[Task directions]: Go to the line below containing "restart_on_fail : bool;" and print exactly from there through the line containing "(Ok _, s'') => (r, s'')", both included. Print nothing else.

[Data provided — start]

(** The backend a [Loader] subclass supplies ([_setup], [_teardown],
    [_load_page]), and the network part of [_check_protocol_available]
    (the [requests.get] in its [try], which catches every exception, and
    the scheme comparison). Each may depend on every call made so far. *)
Record backend := {
  setup_hook : list event -> res bool;
  teardown_hook : list event -> res unit;
  load_page_hook : list event -> string -> string -> nat -> res LoadResult.t;
  probe_net : list event -> string -> bool
}.

(** The options of [Loader.__init__] that [load_pages] reads. *)
Record config := {
  outdir : string;
  num_trials : nat;
  retries_per_trial : nat;
  restart_on_fail : bool;
  check_protocol_availability : bool
}.

(** The mutable state of a [Loader]: [_urls], [_load_results] (a
    [defaultdict(list)]), [_page_results], [_num_restarts], and the calls
    made so far. *)
Record loader := {
  trace : list event;
  urls : list string;
  load_results : gmap string (list LoadResult.t);
  page_results : gmap string PageResult.t;
  num_restarts : nat
}.

Definition fresh_loader : loader := Build_loader [] [] ∅ ∅ 0.

Definition M (A : Type) : Type := loader -> res A * loader.

Definition ret {A} (a : A) : M A := fun s => (Ok a, s).

Definition bind {A B} (m : M A) (k : A -> M B) : M B :=
  fun s => match m s with
           | (Ok a, s') => k a s'
           | (Raise, s') => (Raise, s')
           end.

Notation "'do' x <- c1 ; c2" := (bind c1 (fun x => c2))
  (at level 60, c1 at next level, right associativity).
Notation "'do' c1 ; c2" := (bind c1 (fun _ => c2))
  (at level 60, right associativity).

(** [try: m except Exception: h]. *)
Definition try_except {A} (m : M A) (h : M A) : M A :=
  fun s => match m s with
           | (Ok a, s') => (Ok a, s')
           | (Raise, s') => h s'
           end.

(** [try: m finally: f]. *)
Definition try_finally {A} (m : M A) (f : M unit) : M A :=
  fun s => match m s with
           | (r, s') => match f s' with
                        | (Ok _, s'') => (r, s'')
                        | (Raise, s'') => (Raise, s'')
                        end
           end.

Definition when (b : bool) (m : M unit) : M unit := if b then m else ret tt.

Definition emit (e : event) (s : loader) : loader :=
  Build_loader (trace s ++ [e]) (urls s) (load_results s) (page_results s)
    (num_restarts s).

Definition log_exception : M unit := fun s => (Ok tt, emit ELogException s).

Section Loader.
Variable be : backend.
Variable cfg : config.

Definition call_setup : M bool :=
  fun s => let r := setup_hook be (trace s) in (r, emit (ESetup r) s).

Definition call_teardown : M unit :=
  fun s => let r := teardown_hook be (trace s) in (r, emit (ETeardown r) s).

Definition call_load_page (u : string) (i : nat) : M LoadResult.t :=
  fun s => let r := load_page_hook be (trace s) u (outdir cfg) i in
           (r, emit (ELoad u i r) s).

(** [Loader._check_protocol_available]: the [urlparse] of its first line is
    outside the [try]. *)
Definition check_protocol_available (u : string) : M bool :=
  fun s => let r := if urlsplit_raises u then Raise else Ok (probe_net be (trace s) u) in
           (r, emit (EProbe u r) s).

Definition append_url (u : string) : M unit :=
  fun s => (Ok tt, Build_loader (trace s) (urls s ++ [u]) (load_results s)
                     (page_results s) (num_restarts s)).

Definition get_load_results (u : string) : M (list LoadResult.t) :=
  fun s => (Ok (default [] (load_results s !! u)), s).

(** [self._load_results[url].append(result)] on the [defaultdict]. *)
Definition append_load_result (u : string) (r : LoadResult.t) : M unit :=
  fun s => (Ok tt, Build_loader (trace s) (urls s)
                     (<[u := default [] (load_results s !! u) ++ [r]]> (load_results s))
                     (page_results s) (num_restarts s)).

[Data provided — finish]

[Answer to this exercise]:
  restart_on_fail : bool;
  check_protocol_availability : bool
}.

(** The mutable state of a [Loader]: [_urls], [_load_results] (a
    [defaultdict(list)]), [_page_results], [_num_restarts], and the calls
    made so far. *)
Record loader := {
  trace : list event;
  urls : list string;
  load_results : gmap string (list LoadResult.t);
  page_results : gmap string PageResult.t;
  num_restarts : nat
}.

Definition fresh_loader : loader := Build_loader [] [] ∅ ∅ 0.

Definition M (A : Type) : Type := loader -> res A * loader.

Definition ret {A} (a : A) : M A := fun s => (Ok a, s).

Definition bind {A B} (m : M A) (k : A -> M B) : M B :=
  fun s => match m s with
           | (Ok a, s') => k a s'
           | (Raise, s') => (Raise, s')
           end.

Notation "'do' x <- c1 ; c2" := (bind c1 (fun x => c2))
  (at level 60, c1 at next level, right associativity).
Notation "'do' c1 ; c2" := (bind c1 (fun _ => c2))
  (at level 60, right associativity).

(** [try: m except Exception: h]. *)
Definition try_except {A} (m : M A) (h : M A) : M A :=
  fun s => match m s with
           | (Ok a, s') => (Ok a, s')
           | (Raise, s') => h s'
           end.

(** [try: m finally: f]. *)
Definition try_finally {A} (m : M A) (f : M unit) : M A :=
  fun s => match m s with
           | (r, s') => match f s' with
                        | (Ok _, s'') => (r, s'')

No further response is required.